Professional degree

From Wikipedia, the free encyclopedia

A professional degree is an academic degree designed to prepare the holder for a particular career or profession, fields where scholarly research and academic activity are not the work, but rather a profession such as law, medicine, engineering, religious ministry, or education. Professional degrees may be awarded as graduate or undergraduate degrees. At the graduate level, they are typically awarded as either a professional master's degree or a professional doctorate degree.

Most professions offer more than one level of professional degree; the first degree which qualifies the holder for work in the profession is titled the first professional degree.

See also First Professional degree

In the United States and Canada, professional degrees refer to academic degrees that are specific to a particular vocation or profession. Audiology (AuD), public policy school (MPA or MPP), law school (JD or LLB), medical school (MD or DO), chiropractic medicine (DC), engineering school (BS. or BAS. in Engineering, BEng., MEng., and DEng.), dental school (DDS or DMD), veterinary school (DVM or VMD), business school (MBA or MAcy), physical therapy school (DPT), pharmacy school (BSc. in Pharmacy or Pharm.D.), schools of social work (MSW), art school (MFA), seminary (M.Div.), and architecture school (MArch) are examples of institutions where professional degrees can be earned.

According to the United States Census Bureau, on average, those possessing professional degrees earn more than those in any other category of educational attainment, including those holding academic doctorates.[1]

In Sweden, a professional degree is an academic degree that is regulated under common laws of the Swedish government, examined and awarded by prescribed schools and universities, and intended for those wishing to follow a given profession.
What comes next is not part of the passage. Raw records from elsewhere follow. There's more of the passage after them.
(** * Puli Meka: rule engine and AI decision engine

    A shallow embedding of [constants.ts], [types.ts] and
    [services/gameLogic.ts], followed by the properties of the rule
    engine (move generation, win evaluation, move simulation) and of the
    search engine (heuristic evaluation, placement heuristic, minimax).

    Conventions of the embedding:
    - a board ([Record<number, Player>]) is a finite map from node ids to
      players; an absent key is an empty node ([!board[n]]);
    - [Object.keys] of a board lists its keys in ascending order, as
      JavaScript does for integer keys;
    - counters ([goatsPlaced], [goatsCaptured], scores) are integers;
    - [Infinity] and [-Infinity] are the two extra points of [ext];
    - the search depth is a natural number, on which [minimax] recurses;
    - [Math.random() * 10] is an arbitrary rational in the interval
      from 0 (included) to 10 (excluded), supplied by an oracle. *)

From Stdlib Require Import ZArith QArith Qround Lia Lqa List Bool String.
From stdpp Require Import base decidable option list sorting gmap fin_maps.

Local Open Scope Z_scope.

(** ** types.ts *)

Inductive Player : Set := tiger | goat.

#[global] Instance Player_eq_dec : EqDecision Player.
Proof. solve_decision. Defined.

Inductive Difficulty : Set := easy | medium | hard.

Record Point : Set := mkPoint { Point_id : nat; Point_x : nat; Point_y : nat }.

Abbreviation Board := (gmap nat Player).

Definition GOATS_TOTAL : Z := 18.
Definition TIGERS_TOTAL : Z := 4.
Definition GOATS_TO_WIN : Z := 8.

(** ** constants.ts *)

Definition NODES : list Point :=
  [ mkPoint 0 50 5;
    mkPoint 1 15 25; mkPoint 2 41 25; mkPoint 3 50 25; mkPoint 4 59 25; mkPoint 5 85 25;
    mkPoint 6 15 45; mkPoint 7 32 45; mkPoint 8 50 45; mkPoint 9 68 45; mkPoint 10 85 45;
    mkPoint 11 5 65; mkPoint 12 23 65; mkPoint 13 50 65; mkPoint 14 77 65; mkPoint 15 95 65;
    mkPoint 16 5 85; mkPoint 17 14 85; mkPoint 18 50 85; mkPoint 19 86 85; mkPoint 20 95 85;
    mkPoint 21 10 95; mkPoint 22 50 95; mkPoint 23 90 95 ]%nat.

Definition ADJACENCY_entries : list (nat * list nat) :=
  [ (0, [2; 3; 4]);
    (1, [2; 6]); (2, [1; 3; 0; 7]); (3, [2; 4; 0; 8]); (4, [3; 5; 0; 9]); (5, [4; 10]);
    (6, [1; 7]); (7, [6; 8; 2; 12]); (8, [7; 9; 3; 13]); (9, [8; 10; 4; 14]); (10, [5; 9]);
    (11, [12; 16]); (12, [11; 13; 7; 17]); (13, [12; 14; 8; 18]); (14, [13; 15; 9; 19]); (15, [14; 20]);
    (16, [11; 17]); (17, [16; 18; 12; 21]); (18, [17; 19; 13; 22]); (19, [18; 20; 14; 23]); (20, [15; 19]);
    (21, [17; 22]); (22, [18; 21; 23]); (23, [22; 19]) ]%nat.

Definition ADJACENCY : gmap nat (list nat) := list_to_map ADJACENCY_entries.

(** [ADJACENCY[id] || []] *)
Definition adjacent (n : nat) : list nat := default [] (ADJACENCY !! n).

(** [Start, Middle (Jumped), End] *)
Definition JUMP_PATHS : list (nat * nat * nat) :=
  [ (0, 3, 8); (3, 8, 13); (8, 13, 18); (13, 18, 22);
    (0, 2, 7); (2, 7, 12); (7, 12, 17); (12, 17, 21);
    (0, 4, 9); (4, 9, 14); (9, 14, 19); (14, 19, 23);
    (1, 2, 3); (2, 3, 4); (3, 4, 5); (6, 7, 8); (7, 8, 9); (8, 9, 10);
    (11, 12, 13); (12, 13, 14); (13, 14, 15); (16, 17, 18); (17, 18, 19); (18, 19, 20); (21, 22, 23) ]%nat.

Definition INITIAL_BOARD : Board :=
  list_to_map [ (0, tiger); (3, tiger); (8, tiger); (13, tiger) ]%nat.

(** ** Reading a board *)

(** [!board[n]] *)
Definition isEmpty (board : Board) (n : nat) : bool :=
  bool_decide (board !! n = None).

(** [board[n] === p] *)
Definition holds (board : Board) (n : nat) (p : Player) : bool :=
  bool_decide (board !! n = Some p).

(** [Object.keys(board).map(Number)]: the occupied nodes, ascending. *)
Definition Object_keys (board : Board) : list nat :=
  merge_sort (≤)%nat (map fst (map_to_list board)).

(** [Object.keys(board).map(Number).filter(id => board[id] === role)] *)
Definition piecesOf (board : Board) (role : Player) : list nat :=
  filter (λ n, holds board n role = true) (Object_keys board).

(** ** gameLogic.ts: core game rules *)

(** One iteration of the [JUMP_PATHS.forEach] of [getValidMoves]. *)
Definition pushJumps (n : nat) (board : Board)
    (moves : list nat) (path : nat * nat * nat) : list nat :=
  let '(start, middle, end_) := path in
  let moves :=
    if (start =? n)%nat && holds board middle goat && isEmpty board end_
    then moves ++ [end_] else moves in
  if (end_ =? n)%nat && holds board middle goat && isEmpty board start
  then moves ++ [start] else moves.

Definition getValidMoves (n : nat) (turn : Player) (board : Board)
    (goatsPlaced : Z) : list nat :=
  if bool_decide (turn = goat) && (goatsPlaced <? GOATS_TOTAL) then []
  else
    let moves := filter (λ m, isEmpty board m = true) (adjacent n) in
    if bool_decide (turn = tiger)
    then fold_left (pushJumps n board) JUMP_PATHS moves
    else moves.

Record WinState : Set := mkWinState {
  gameOver : bool;
  winner : option Player;
  reason : string
}.

Definition tigersWin : WinState :=
  mkWinState true (Some tiger) "Tigers captured 8 goats!".
Definition goatsWin : WinState :=
  mkWinState true (Some goat) "Tigers are trapped!".
Definition notOver : WinState :=
  mkWinState false None EmptyString.

Definition checkWinCondition (board : Board) (goatsCaptured : Z)
    (turn : Player) : WinState :=
  if GOATS_TO_WIN <=? goatsCaptured then tigersWin
  else
    (* Check if tigers are trapped *)
    let tigers := piecesOf board tiger in
    if (length tigers =? 0)%nat then notOver
    else
      let canTigerMove :=
        existsb
          (λ n, (0 <? length (getValidMoves n tiger board GOATS_TOTAL))%nat)
          tigers in
      if negb canTigerMove then goatsWin else notOver.

(** ** gameLogic.ts, the earlier copy of the rules

    The file carries a first definition of the two rule functions. Its
    [getValidMoves] has the same text; its [checkWinCondition] has no
    guard for a board without tigers. *)

Module Legacy.

Definition getValidMoves (n : nat) (turn : Player) (board : Board)
    (goatsPlaced : Z) : list nat :=
  if bool_decide (turn = goat) && (goatsPlaced <? GOATS_TOTAL) then []
  else
    let moves := filter (λ m, isEmpty board m = true) (adjacent n) in
    if bool_decide (turn = tiger)
    then fold_left (pushJumps n board) JUMP_PATHS moves
    else moves.

Definition checkWinCondition (board : Board) (goatsCaptured : Z)
    (turn : Player) : WinState :=
  if GOATS_TO_WIN <=? goatsCaptured then tigersWin
  else
    let tigers := piecesOf board tiger in
    let canTigerMove :=
      existsb
        (λ n, (0 <? length (getValidMoves n tiger board GOATS_TOTAL))%nat)
        tigers in
    if negb canTigerMove then goatsWin else notOver.

End Legacy.

(** ** gameLogic.ts: AI moves *)

Record AIMove : Set := mkMove {
  from : option nat;   (* undefined when a goat is placed *)
  to : nat
}.

#[global] Instance AIMove_eq_dec : EqDecision AIMove.
Proof. solve_decision. Defined.

Definition getAllPossibleMoves (board : Board) (role : Player)
    (goatsPlaced : Z) : list AIMove :=
  if bool_decide (role = goat) && (goatsPlaced <? GOATS_TOTAL) then
    (* Placement moves *)
    flat_map
      (λ node, if isEmpty board (Point_id node)
               then [mkMove None (Point_id node)] else [])
      NODES
  else
    (* Board moves *)
    let pieces := piecesOf board role in
    flat_map
      (λ f, map (λ t, mkMove (Some f) t) (getValidMoves f role board goatsPlaced))
      pieces.

Definition isReverseMove (curr prev : AIMove) : bool :=
  match from curr, from prev with
  | Some cf, Some pf => (cf =? to prev)%nat && (to curr =? pf)%nat
  | _, _ => false
  end.

(** [p => (p[0] === from && p[2] === to) || (p[2] === from && p[0] === to)] *)
Definition matchesJump (f t : nat) (p : nat * nat * nat) : bool :=
  let '(p0, _, p2) := p in
  (p0 =? f)%nat && (p2 =? t)%nat || (p2 =? f)%nat && (p0 =? t)%nat.

Definition simulateMove (board : Board) (move : AIMove) (role : Player)
    (currentCaptured : Z) : Board * Z :=
  let nextBoard :=
    match from move with Some f => delete f board | None => board end in
  let nextBoard := <[to move := role]> nextBoard in
  match role, from move with
  | tiger, Some f =>
      match List.find (matchesJump f (to move)) JUMP_PATHS with
      | Some (_, capturedId, _) =>
          if holds nextBoard capturedId goat
          then (delete capturedId nextBoard, currentCaptured + 1)
          else (nextBoard, currentCaptured)
      | None => (nextBoard, currentCaptured)
      end
  | _, _ => (nextBoard, currentCaptured)
  end.

Definition isJump (board : Board) (move : AIMove) : bool :=
  match from move with
  | None => false
  | Some f => bool_decide (is_Some (List.find (matchesJump f (to move)) JUMP_PATHS))
  end.

Definition includes (l : list nat) (n : nat) : bool := bool_decide (n ∈ l).

Definition centerScore (n : nat) : Z :=
  if includes [12; 13; 14; 8]%nat n then 2
  else if includes [2; 3; 4; 18]%nat n then 1 else 0.

(** The comparator handed to [moves.sort]. *)
Definition compareMoves (board : Board) (role : Player) (a b : AIMove) : Z :=
  let byCenter := centerScore (to b) - centerScore (to a) in
  if bool_decide (role = tiger) then
    let isJumpA := isJump board a in
    let isJumpB := isJump board b in
    if isJumpA && negb isJumpB then -1
    else if negb isJumpA && isJumpB then 1
    else byCenter
  else byCenter.

(** [Array.prototype.sort] is stable: an element goes in front of the
    first one it does not have to follow. *)
Fixpoint insertBy (cmp : AIMove → AIMove → Z) (m : AIMove)
    (l : list AIMove) : list AIMove :=
  match l with
  | [] => [m]
  | m' :: l' => if cmp m m' <=? 0 then m :: l else m' :: insertBy cmp m l'
  end.

Definition sortMovesForPruning (moves : list AIMove) (board : Board)
    (role : Player) : list AIMove :=
  foldr (insertBy (compareMoves board role)) [] moves.

(** ** Evaluation function *)

Record TigerStats : Set := mkStats {
  tigerMobility : Z;
  trappedTigers : Z;
  captureOpportunities : Z
}.

(** The body of [tigers.forEach] in [evaluatePosition]. *)
Definition tigerStep (board : Board) (goatsPlaced : Z)
    (st : TigerStats) (tId : nat) : TigerStats :=
  let moves := getValidMoves tId tiger board goatsPlaced in
  mkStats
    (tigerMobility st + Z.of_nat (length moves))
    (if (length moves =? 0)%nat then trappedTigers st + 1 else trappedTigers st)
    (fold_left
       (λ c t, if existsb (matchesJump tId t) JUMP_PATHS then c + 1 else c)
       moves (captureOpportunities st)).

(** The double loop over [i < j] on the tigers. *)
Fixpoint coordinationFrom (tigers : list nat) (coordination : Z) : Z :=
  match tigers with
  | [] => coordination
  | ti :: rest =>
      coordinationFrom rest
        (fold_left
           (λ c tj, if includes (adjacent ti) tj then c + 1 else c)
           rest coordination)
  end.

(** [goats.forEach(g => ADJACENCY[g].forEach(n => ...connections++))] *)
Definition connectionsOf (board : Board) (goats : list nat) : Z :=
  fold_left
    (λ connections g,
       fold_left
         (λ c n, if holds board n goat then c + 1 else c)
         (adjacent g) connections)
    goats 0.

Definition evaluatePosition (board : Board) (aiRole : Player)
    (goatsCaptured goatsPlaced : Z) : Z :=
  let tigers := piecesOf board tiger in
  let goats := piecesOf board goat in
  let score := 0 + goatsCaptured * 2000 in
  let score := if 7 <=? goatsCaptured then score + 5000 else score in
  let st := fold_left (tigerStep board goatsPlaced) tigers (mkStats 0 0 0) in
  if bool_decide (aiRole = tiger) then
    let score := score + captureOpportunities st * 500 in
    let score := score - trappedTigers st * 1500 in
    let score := score + tigerMobility st * 30 in
    let coordination := coordinationFrom tigers 0 in
    score + coordination * 60
  else
    let score := 0 in
    let score := score - goatsCaptured * 2500 in
    let score := score + trappedTigers st * 1500 in
    let score := score - tigerMobility st * 50 in
    let score := score - captureOpportunities st * 1000 in
    let connections := connectionsOf board goats in
    let score := score + connections * 40 in
    fold_left
      (λ score g, if includes [12; 13; 14; 8; 18]%nat g then score + 70 else score)
      goats score.

(** ** Placement heuristic *)

(** The [for (const path of JUMP_PATHS)] safety check. *)
Definition immediateDanger (board : Board) (nodeId : nat) : bool :=
  fold_left
    (λ danger '(start, middle, end_),
       if (middle =? nodeId)%nat
          && (holds board start tiger && isEmpty board end_
              || holds board end_ tiger && isEmpty board start)
       then true else danger)
    JUMP_PATHS false.
(** ** log *)


(** A message logged at level warning, error or critical is printed as one
    line, the level name in capitals, [" - "] and the message; the same
    message at level debug or info is not printed. *)
Theorem log_prints_from_warning fr c s σ :
  let m := String c s in
  log fr (Some m) "warning" σ
    = (Ok tt, set_stdout (λ out, out ++ ["WARNING - " +:+ m]) σ) ∧
  log fr (Some m) "error" σ
    = (Ok tt, set_stdout (λ out, out ++ ["ERROR - " +:+ m]) σ) ∧
  log fr (Some m) "critical" σ
    = (Ok tt, set_stdout (λ out, out ++ ["CRITICAL - " +:+ m]) σ) ∧
  log fr (Some m) "info" σ = (Ok tt, σ) ∧
  log fr (Some m) "debug" σ = (Ok tt, σ).
Proof. done. Qed.

(** ** A helper after deactivate *)

Lemma helper_deactivate_ok_inv self σ σ' :
  Helper.deactivate self σ = (Ok tt, σ') →
  ∃ w p u g, helper_of σ self = live_helper w p u g.
Proof.
  destruct (helper_of σ self) as [[w|] [p|] [u|] [g|]] eqn:H; intros Hrun;
    try (by exists w, p, u, g);
    exfalso; revert Hrun; py_go H; discriminate.
Qed.

Lemma helper_released_after_deactivate self σ σ' :
  Helper.deactivate self σ = (Ok tt, σ') →
  _plugin (helper_of σ' self) = None.
Proof.
  intros Hrun.
  destruct (helper_deactivate_ok_inv _ _ _ Hrun) as (w & p & u & g & H).
  rewrite (helper_deactivate_run _ _ _ _ _ _ H) in Hrun.
  injection Hrun as <-. by rewrite helper_of_set_helpers_eq.
Qed.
The degree gives the undergraduate student a license, chartered or special competence, which is often needed—sometimes legally required—to practice as a medical doctor, nurse, teacher, engineer or accountant.

Under certain conditions, such as being involved in a terrible accident that reduces your abilities, criminal acts or making too many mistakes in the given profession, there is a risk of losing one's license for the particular profession, and thereby having no legal rights to practice the given profession anymore.

The professional degree is often similar to Bachelor of Science or Master of Science, depending on the title of the profession and on the years of education which varies between 90-330 ECTS. In Sweden, all education is treated as undergraduate degrees up to the license or doctorate level, which are treated as postgraduate degrees. The 'undergraduate' studies is in the range 4-5.5 years, whilst the graduate studies varies between 2.5-5 years, corresponding to license and doctoral degrees, respectively. This education schemes also applies to the international degrees such as Bachelor's and Master's degrees, i.e. they corresponds to an 'undergraduate' degree, too.

For those with a professional degree, further studies give a special graduate title, such as Licentiate of Philosophy, Licentiate of Science (a degree corresponding to a half completed PhD, i.e. 2 & 1/2 years) or Doctor of Juris, Doctor of Science, etc.. However, in English, some of these are translated to Doctor of Philosophy.

In Sweden, there are also international degrees such as Bachelor of Science or Master of Science, and especially the engineering education program has its goal to transform into those 'international standard degrees' during the next one or two decades (see the article Bologna process), not only in Sweden but in the whole of Europe.